The Resurrection of Jake the Snake is a 2015 American documentary film directed by Steve Yu chronicling the life of professional wrestler Jake Roberts (also known by his ring name of Jake "The Snake" Roberts). In particular, the film focuses on Roberts' life from 2012 to 2014, during which time he undergoes a rehabilitation program led by his friend and former professional wrestler Diamond Dallas Page to break his alcoholism and improve his overall health. Numerous other wrestlers are interviewed about Roberts throughout the film, and Scott Hall (another professional wrestler and friend of Page and Roberts) joins the rehabilitation program several months after Roberts, having similarly struggled with alcoholism.

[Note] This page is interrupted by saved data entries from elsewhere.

Lemma Array_sort_insert_perm (x : A) (l : list A) :
  Permutation (x :: l) (Array_sort_insert compareFn x l).
Proof.
  induction l as [| y t IH]; simpl; [reflexivity |].
  destruct (compareFn x y <=? 0); [reflexivity |].
  rewrite perm_swap. constructor. exact IH.
Qed.

Lemma Array_sort_perm (l : list A) : Permutation l (Array_sort compareFn l).
Proof.
  induction l as [| x l IH]; simpl; [constructor |].
  rewrite <- Array_sort_insert_perm. constructor. exact IH.
Qed.

Lemma Array_sort_length (l : list A) :
  List.length (Array_sort compareFn l) = List.length l.
Proof. symmetry. apply Permutation_length, Array_sort_perm. Qed.

Lemma Array_sort_insert_first (x : A) (l : list A) :
  Forall (inOrder compareFn x) l -> Array_sort_insert compareFn x l = x :: l.
Proof.
  intros H. destruct H as [| y t Hy _]; simpl; [reflexivity |].
  unfold inOrder in Hy.
  destruct (Z.leb_spec (compareFn x y) 0); [reflexivity | lia].
Qed.

(** The comparator is consistent: any two elements are comparable and
    the order is transitive. *)
Hypothesis compareFn_total :
  forall x y, inOrder compareFn x y \/ inOrder compareFn y x.
Hypothesis compareFn_trans :
  forall x y z,
    inOrder compareFn x y -> inOrder compareFn y z -> inOrder compareFn x z.

Lemma Array_sort_insert_sorted (x : A) (l : list A) :
  StronglySorted (inOrder compareFn) l ->
  StronglySorted (inOrder compareFn) (Array_sort_insert compareFn x l).
Proof.
  induction 1 as [| y t Ht IH Hy]; simpl.
  - repeat constructor.
  - destruct (Z.leb_spec (compareFn x y) 0) as [Hxy | Hxy].
    + constructor; [constructor; assumption |].
      constructor; [exact Hxy |].
      eapply Forall_impl; [| exact Hy]. intros z Hz.
      exact (compareFn_trans x y z Hxy Hz).
    + constructor; [exact IH |].
      apply (Permutation_Forall (Array_sort_insert_perm x t)).
      constructor; [| exact Hy].
      destruct (compareFn_total x y) as [H | H];
        [unfold inOrder in H; lia | exact H].
Qed.

Lemma Array_sort_sorted (l : list A) :
  StronglySorted (inOrder compareFn) (Array_sort compareFn l).
Proof.
  induction l as [| x l IH]; simpl; [constructor |].
  apply Array_sort_insert_sorted, IH.
Qed.

Lemma filter_Array_sort_insert (keep : A -> bool) (x : A) (l : list A) :
  StronglySorted (inOrder compareFn) l ->
  filter keep (Array_sort_insert compareFn x l)
  = if keep x then Array_sort_insert compareFn x (filter keep l)
    else filter keep l.
Proof.
  induction 1 as [| y t Ht IH Hy]; cbn [Array_sort_insert filter].
  - destruct (keep x); reflexivity.
  - destruct (Z.leb_spec (compareFn x y) 0) as [Hxy | Hxy].
    + cbn [filter]. destruct (keep x); [| reflexivity].
      symmetry. apply Array_sort_insert_first.
      assert (Hall : Forall (inOrder compareFn x) (y :: t)).
      { constructor; [exact Hxy |].
        eapply Forall_impl; [| exact Hy]. intros z Hz.
        exact (compareFn_trans x y z Hxy Hz). }
      rewrite Forall_forall in Hall. apply Forall_forall.
      intros z Hz. apply Hall.
      change (In z (filter keep (y :: t))) in Hz.
      apply filter_In in Hz. tauto.
    + cbn [filter]. rewrite IH.
      destruct (keep y), (keep x); cbn [Array_sort_insert]; try reflexivity.
      destruct (Z.leb_spec (compareFn x y) 0); [lia | reflexivity].
Qed.

(** Sorting commutes with filtering: a stable sort does not reorder the
    elements it keeps. *)
Lemma filter_Array_sort (keep : A -> bool) (l : list A) :
  filter keep (Array_sort compareFn l) = Array_sort compareFn (filter keep l).
Proof.
  induction l as [| x l IH]; [reflexivity |].
  cbn [Array_sort fold_right filter].
  rewrite filter_Array_sort_insert by apply Array_sort_sorted.
  fold (Array_sort compareFn l). rewrite IH.
  destruct (keep x); reflexivity.
Qed.

Lemma StronglySorted_app_order (l1 l2 : list A) :
  StronglySorted (inOrder compareFn) (l1 ++ l2) ->
  forall x y, In x l1 -> In y l2 -> inOrder compareFn x y.
Proof.
  induction l1 as [| a l1 IH]; intros Hs x y Hx Hy; [contradiction |].
  cbn in Hs. apply StronglySorted_inv in Hs as [Hrest Ha].
  destruct Hx as [<- | Hx].
  - rewrite Forall_forall in Ha. apply Ha, in_or_app. right. exact Hy.
  - exact (IH Hrest x y Hx Hy).
Qed.

End SortFacts.

(** ** Saving *)

(** X9. A save whose disk write fails raises, but its two rows are
    already in memory: a retry with the same identifier finds the match
    row, returns its id and reports success without writing anything,
    whatever the state of the disk then. *)
Theorem saveMatch_retry_after_failed_write (db : FootballDatabase.t)
    (matchData matchData' : MatchData) (ratingData ratingData' : RatingResult)
    (w w' : World)
    (Hlocal : FootballDatabase.isVercel db = false)
    (Hfail : writeFileSync_ok w = false)
    (Hnew : find (fun m => MatchRow.api_id m =? id matchData)
                 (FootballDatabase.matches db) = None)
    (Hid : id matchData' = id matchData) :
  let first := FootballDatabase.saveMatch matchData ratingData w db in
  let second := FootballDatabase.saveMatch matchData' ratingData' w' (snd first) in
  fst first = Throw "Error"
  /\ List.length (FootballDatabase.matches (snd first))
     = S (List.length (FootballDatabase.matches db))
  /\ List.length (FootballDatabase.ratings (snd first))
     = S (List.length (FootballDatabase.ratings db))
  /\ fst second = Return (FootballDatabase.nextMatchId db)
  /\ snd second = snd first.
Proof.
  intros first second.
  assert (Hfirst : first
                   = (Throw "Error",
                      snd (FootballDatabase.saveMatch matchData ratingData w db))).
  { unfold first, FootballDatabase.saveMatch. rewrite Hnew.
    unfold FootballDatabase.saveData. cbn [FootballDatabase.isVercel].
    rewrite Hlocal, Hfail. reflexivity. }
  assert (Hrows : FootballDatabase.matches (snd first)
                  = (FootballDatabase.matches db
                     ++ [ {| MatchRow.id := FootballDatabase.nextMatchId db;
                             MatchRow.api_id := id matchData;
                             MatchRow.home_team := homeTeam matchData;
                             MatchRow.away_team := awayTeam matchData;
                             MatchRow.home_score := homeScore matchData;
                             MatchRow.away_score := awayScore matchData;
                             MatchRow.date := date matchData;
                             MatchRow.status := status matchData;
                             MatchRow.competition := competition matchData;
                             MatchRow.goals :=
                               FootballDatabase.goals_or_empty (goals matchData);
                             MatchRow.watchability_score := totalScore ratingData;
                             MatchRow.rating_category := rating ratingData;
                             MatchRow.created_at := nowMatch w |} ])%list
                  /\ List.length (FootballDatabase.ratings (snd first))
                     = S (List.length (FootballDatabase.ratings db))).
  { unfold first, FootballDatabase.saveMatch. rewrite Hnew.
    unfold FootballDatabase.saveData. cbn [FootballDatabase.isVercel].
    rewrite Hlocal, Hfail. cbn [snd FootballDatabase.matches FootballDatabase.ratings].
    split; [reflexivity |]. rewrite length_app. simpl. lia. }
  destruct Hrows as [Hrows Hratings].
  split; [rewrite Hfirst; reflexivity |].
  split; [rewrite Hrows, length_app; simpl; lia |].
  split; [exact Hratings |].
  assert (Hsecond : second = (Return (FootballDatabase.nextMatchId db), snd first)).
  { unfold second, FootballDatabase.saveMatch at 1.
    rewrite Hid, Hrows.
    match type of Hrows with
    | _ = (_ ++ [?row])%list =>
      rewrite (find_snoc_fresh MatchRow.api_id (id matchData) _ row Hnew eq_refl)
    end.
    reflexivity. }
  rewrite Hsecond. split; reflexivity.
Qed.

The film debuted at the Slamdance Film Festival on January 23, 2015 and experienced a limited theatrical run starting on September 2 of that year. The film has received generally mixed to positive reviews from critics.

== Plot ==
The film begins with an overview of the career of professional wrestler Jake Roberts, intercut with interviews from other professional wrestlers discussing his career. Starting from his successful career working as a top performer for the World Wrestling Federation in the 1980s (including performing at WrestleMania III in front of over 90,000 attendees), Roberts suffered from alcoholism and personal issues that caused his popularity and career to decline. At an independent wrestling show in 2008 (attended by 700 people), Jake is presumably drunk and disorderly during his match, struggling to last 30 seconds and becoming irritable towards the audience. The incident was covered by the online tabloid TMZ.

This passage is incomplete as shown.